Entscheidung der britischen Regierung hat keinerlei Auswirkungen auf Österreichs Klage
gegen Atomsubvention
Linz (lk) - Europas führende Rechtsexpertin in Sachen Atomanlagen & Wettbewerbsrecht, die deutsche
Anwältin Dr.in Dörte Fouquet bestätigt in einer aktuellen Stellungnahme (Auszüge unten) die
Rechtsansicht von Oberösterreichs Umweltlandesrat Rudi Anschober, dass weder die aktuelle Entscheidung der
britischen Regierung noch der Brexit-Beschluss eine Auswirkung auf die Nichtigkeitsklage Österreichs gegen
die Genehmigung von Milliardensubventionen für das britische AKW-Projekt Hinkley Point haben.

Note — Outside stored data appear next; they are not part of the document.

(** * PVE provisioning daemon: identifier allocation and provisioning pipeline

    A shallow embedding of [src/utils/helpers.ts] (class [VMIdManager] and
    [sanitizeVMName]), [src/utils/shell.ts] ([runCommand]),
    [src/config/configManager.ts] ([getTemplate], [getNetworkConfig]) and
    [src/services/vmProvisioningService.ts] ([provisionVM] and its private
    steps), followed by the properties the specification states about them.

    Modelling conventions.
    - A JavaScript number holding an identifier, a VLAN tag, a core count or
      a timestamp is a [Z]; the embedding is exact while magnitudes stay
      below 2^53, where JavaScript arithmetic on integers is exact.  [NaN]
      is [None].  A property whose conclusion depends on exact arithmetic
      (a successor, a decimal text read back) carries the hypothesis
      [safe_integer] or [safe_window].
    - Strings are [string] (one [ascii] per code unit); the white space
      recognised by [trim], [parseInt] and [\s] is the ASCII white space and
      the letters [toLowerCase] changes are the ASCII letters.  A property
      about text read from a file carries the hypothesis [ascii_text].
    - [Set<number>] is [gset Z].
    - Every external effect goes through an explicit world: the outcome of
      each shell command line, the file system as seen by [fs], the clock.
      The world is fixed while one call runs and may be another one for the
      next call.  The commands handed to [runCommand] are recorded in a
      call log.
    - An [async] function is a computation in a state-and-error monad; the
      interleaving of several in-flight calls at their [await] points is
      modelled separately, as a step relation, in [Module Async]. *)

From Stdlib Require Import ZArith Lia Ascii.
From stdpp Require Import base numbers list strings pretty gmap.

Local Open Scope Z_scope.

(** ** JavaScript string and number primitives used by the sources *)

Module JS.

(** [a || b] on numbers: [a] is falsy when it is [NaN] or [0]. *)
Definition num_or (a : option Z) (b : Z) : Z :=
  match a with
  | Some n => if Z.eqb n 0 then b else n
  | None => b
  end.

(** [a || b] on strings: [a] is falsy when it is [undefined] or empty. *)
Definition str_truthy (s : string) : bool :=
  match s with EmptyString => false | String _ _ => true end.

Definition str_or (a : option string) (b : string) : string :=
  match a with
  | Some s => if str_truthy s then s else b
  | None => b
  end.

Fixpoint trimStart (s : string) : string :=
  match s with
  | EmptyString => EmptyString
  | String c s' => if Ascii.is_space c then trimStart s' else s
  end.

Fixpoint trimEnd (s : string) : string :=
  match s with
  | EmptyString => EmptyString
  | String c s' =>
      match trimEnd s' with
      | EmptyString => if Ascii.is_space c then EmptyString else String c EmptyString
      | t => String c t
      end
  end.

(** [s.trim()], on text whose white space is ASCII. *)
Definition trim (s : string) : string := trimEnd (trimStart s).

(** Value of a character as a digit in the given radix (10 or 16). *)
Definition digit_val (radix : N) (c : ascii) : option N :=
  let n := N_of_ascii c in
  let v :=
    if (48 <=? n)%N && (n <=? 57)%N then Some (n - 48)%N
    else if (97 <=? n)%N && (n <=? 122)%N then Some (n - 87)%N
    else if (65 <=? n)%N && (n <=? 90)%N then Some (n - 55)%N
    else None in
  match v with
  | Some d => if (d <? radix)%N then Some d else None
  | None => None
  end.

(** Value of the longest prefix of digits, continuing from [acc]. *)
Fixpoint digits_go (radix acc : N) (s : string) : N :=
  match s with
  | EmptyString => acc
  | String c s' =>
      match digit_val radix c with
      | Some d => digits_go radix (acc * radix + d)%N s'
      | None => acc
      end
  end.

Definition parse_digits (radix : N) (s : string) : option N :=
  match s with
  | EmptyString => None
  | String c _ =>
      match digit_val radix c with
      | Some _ => Some (digits_go radix 0%N s)
      | None => None
      end
  end.

(** [parseInt(s)] with no radix argument: leading white space, an optional
    sign, an optional [0x]/[0X] prefix selecting radix 16, then the longest
    prefix of digits; [NaN] when there is no digit.  The integer returned is
    the one JavaScript returns when it is a safe integer and the white space
    skipped is ASCII (a larger value is rounded by JavaScript, exactly kept
    here). *)
Definition strip_sign (s : string) : bool * string :=
  match s with
  | String c r =>
      if Ascii.eqb c "-"%char then (true, r)
      else if Ascii.eqb c "+"%char then (false, r)
      else (false, s)
  | EmptyString => (false, s)
  end.

Definition strip_radix (s : string) : N * string :=
  match s with
  | String c0 (String c1 r) =>
      if Ascii.eqb c0 "0"%char && (Ascii.eqb c1 "x"%char || Ascii.eqb c1 "X"%char)
      then (16%N, r)
      else (10%N, s)
  | _ => (10%N, s)
  end.

Definition parseInt (s : string) : option Z :=
  let '(neg, s2) := strip_sign (trimStart s) in
  let '(radix, s3) := strip_radix s2 in
  match parse_digits radix s3 with
  | Some n => Some (if neg then - Z.of_N n else Z.of_N n)
  | None => None
  end.

(** [n.toString()] on an integer: its decimal text, as JavaScript prints
    integers below [1e21] in magnitude. *)
Definition toString (n : Z) : string := pretty n.

(** [s.split("\n")] *)
Fixpoint split_lines (s : string) : list string :=
  match s with
  | EmptyString => [EmptyString]
  | String c s' =>
      match split_lines s' with
      | [] => [String c EmptyString]
      | l :: ls =>
          if Ascii.eqb c "010"%char then EmptyString :: l :: ls
          else String c l :: ls
      end
  end.

(** [s.split(/\s+/)[0]] for a trimmed [s]: the characters before the
    first white space. *)
Fixpoint first_field (s : string) : string :=
  match s with
  | EmptyString => EmptyString
  | String c s' => if Ascii.is_space c then EmptyString else String c (first_field s')
  end.

Fixpoint strip_prefix (p s : string) : option string :=
  match p, s with
  | EmptyString, _ => Some s
  | String a p', String b s' => if Ascii.eqb a b then strip_prefix p' s' else None
  | String _ _, EmptyString => None
  end.

(** [s.endsWith(suffix)] *)
Fixpoint endsWith (s suffix : string) : bool :=
  String.eqb s suffix
  || match s with
     | EmptyString => false
     | String _ s' => endsWith s' suffix
     end.

(** [s.replace(pat, "")] with a string pattern: the first occurrence of
    [pat] is removed. *)
Fixpoint remove_first (pat s : string) : string :=
  match strip_prefix pat s with
  | Some rest => rest
  | None =>
      match s with
      | EmptyString => EmptyString
      | String c s' => String c (remove_first pat s')
      end
  end.

Definition lower_char (c : ascii) : ascii :=
  let n := N_of_ascii c in
  if (65 <=? n)%N && (n <=? 90)%N then ascii_of_N (n + 32) else c.

(** [s.toLowerCase()], on text whose letters are ASCII. *)
Fixpoint toLowerCase (s : string) : string :=
  match s with
  | EmptyString => EmptyString
  | String c s' => String (lower_char c) (toLowerCase s')
  end.

(** Membership in the character class [[a-zA-Z0-9-_]]. *)
Definition name_char (c : ascii) : bool :=
  let n := N_of_ascii c in
  ((97 <=? n)%N && (n <=? 122)%N) || ((65 <=? n)%N && (n <=? 90)%N)
  || ((48 <=? n)%N && (n <=? 57)%N) || Ascii.eqb c "-"%char || Ascii.eqb c "_"%char.

(** [xs.join(sep)] *)
Fixpoint join (sep : string) (xs : list string) : string :=
  match xs with
  | [] => EmptyString
  | [x] => x
  | x :: rest => x +:+ sep +:+ join sep rest
  end.

End JS.


(** ** The outside world: shell, file system, clock *)

(** The command lines the sources hand to [runCommand]; [command_line]
    renders each one as the source's template string does. *)
Inductive command : Type :=
| PveshClusterResources
| QmList
| Hostname
| QmClone (templateId vmid : Z) (name : string)
| QmSetCoresMemory (vmid cores memory : Z)
| QmSetNet0 (vmid : Z) (netConfig : string)
| QmResize (vmid : Z) (diskSize : string)
| QmSetCiuser (vmid : Z) (username : string)
| QmSetCipassword (vmid : Z) (password : string)
| QmSetName (vmid : Z) (hostname : string)
| QmSetSshkeys (vmid : Z) (sshKey : string)
| QmStart (vmid : Z)
| QmStopSkiplock (vmid : Z)
| QmDestroySkiplock (vmid : Z)
| OrTrue (c : command).

Definition dquote : string := String "034"%char EmptyString.
Definition squote : string := String "039"%char EmptyString.

Fixpoint command_line (c : command) : string :=
  match c with
  | PveshClusterResources =>
      "pvesh get /cluster/resources --type vm --output-format json"
  | QmList => "qm list"
  | Hostname => "hostname"
  | QmClone templateId vmid name =>
      "qm clone " +:+ pretty templateId +:+ " " +:+ pretty vmid
      +:+ " --name " +:+ dquote +:+ name +:+ dquote +:+ " --full"
  | QmSetCoresMemory vmid cores memory =>
      "qm set " +:+ pretty vmid +:+ " --cores " +:+ pretty cores
      +:+ " --memory " +:+ pretty memory
  | QmSetNet0 vmid netConfig => "qm set " +:+ pretty vmid +:+ " --net0 " +:+ netConfig
  | QmResize vmid diskSize => "qm resize " +:+ pretty vmid +:+ " scsi0 " +:+ diskSize
  | QmSetCiuser vmid username =>
      "qm set " +:+ pretty vmid +:+ " --ciuser " +:+ dquote +:+ username +:+ dquote
  | QmSetCipassword vmid password =>
      "qm set " +:+ pretty vmid +:+ " --cipassword " +:+ squote +:+ password +:+ squote
  | QmSetName vmid hostname =>
      "qm set " +:+ pretty vmid +:+ " --name " +:+ dquote +:+ hostname +:+ dquote
  | QmSetSshkeys vmid sshKey =>
      "qm set " +:+ pretty vmid +:+ " --sshkeys " +:+ squote +:+ sshKey +:+ squote
  | QmStart vmid => "qm start " +:+ pretty vmid
  | QmStopSkiplock vmid => "qm stop " +:+ pretty vmid +:+ " --skiplock"
  | QmDestroySkiplock vmid => "qm destroy " +:+ pretty vmid +:+ " --skiplock"
  | OrTrue c => command_line c +:+ " || true"
  end.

"Im Gegenteil: die Nichtigkeitsklage wird nach unserer Einschätzung im ersten Halbjahr 2017 vom EuGH
entschieden. Zu diesem Zeitpunkt ist Großbritannien nach wie vor EU-Mitglied, denn der Brexit-Prozess wird
Jahre dauern. Zumindest für diesen Zeitraum ist die Entscheidung des EuGH bindend. Entscheidet der EuGH im
Sinne Österreichs, dann wird zumindest für diesen Zeitraum der nächsten Jahre die EuGH-Entscheidung
für GB bindend sein. Damit würde sich ein Bau auf Basis der Subventionen zumindest um Jahre verzögern.
Und auch für den späteren Zeitraum ist GB je nach Umsetzungsvariante mit hoher Wahrscheinlichkeit an
das Wettbewerbsrecht gebunden und damit an das EuGH-Urteil", so Anschober.
Fouquet stellt dazu aktuell wörtlich fest: „Die jetzige Freigabe ist an die Bedingung geknüpft, dass
der Mehrheitseigner Electricité de France SA (EDF) seine Anteile nicht ohne die Zustimmung der britischen
Regierung veräußern können soll. Damit möchte die Regierung der Sorge entgegentreten, der
chinesische Staat könne über eine Mehrheitsbeteiligung an dem Projekt die Energieversorgung des Vereinigten
Königreichs gefährden. In der Zukunft will sich die britische Regierung bei Atomprojekten Sonderanteile
sichern, die einen Wechsel des Besitzers verhindern können sollen. Eine Abweichung vom bisherigen atompolitischen
Kurs Großbritanniens stellt dies jedoch nicht dar.
Die Entscheidung der britischen Regierung hat jedoch keinen direkten Einfluss auf die Rechtslage im Verfahren gegen
die Beihilfeentscheidung der Europäischen Kommission. Die Kommissionsentscheidung ist im Prinzip von der Entscheidung
Großbritanniens nicht betroffen und somit unverändert Gegenstand des Verfahrens vor dem Europäischen
Gericht. Dieses ist weiterhin in der Lage, die Genehmigung der staatlichen Beihilfe für Hinkley Point C durch
die Europäische Kommission für nichtig zu erklären.
Das Verfahren der Klägergemeinschaft der deutschen Stadtwerke, Greenpeace Energy und Ökostrom Austria
– ebenso wie das Verfahren um die Klage Österreichs gegen die Beihilfeentscheidung der Kommission – wird also
weitergeführt werden. Auch die BREXIT Abstimmung ändert hieran nichts. Noch hat Großbritannien
zum einen den Austritt nicht formell erklärt und damit das Verfahren eingeleitet, welches etwa zwei Jahre
dauern wird. In den Verfahren werden der Kommission grundsätzliche Bewertungsfehler vorgeworfen. Sollte das
Europäische Gericht bzw. der Europäische Gerichtshof dem Argument der Nichtigkeitskläger folgen,
so hätte dies wichtige Signalwirkung auch über Hinkley Point hinaus. Denn entsprechende Begehrlichkeiten
von Staaten wie Polen, der Tschechischen Republik, Ungarn und deren Interesse, ebenfalls ähnliche Fördermechanismen
für Nuklearneubauten einzuführen, wären dann vor dem Hintergrund einer entsprechenden Entscheidung
aus Luxemburg so nicht mehr begründbar. Im Falle eines Brexit hätten wir dann zwar die Situation, dass
die Kommission in Ausführung der Urteile dann eventuell nicht mehr Großbritannien auffordern könnte,
die Beihilfemaßnahme zurückzunehmen, da kein EU Mitgliedstaat mehr. Dennoch bleibt es bei der Klarheit
für andere Projekte, die eventuell in andern Mitgliedstaaten gewünscht werden."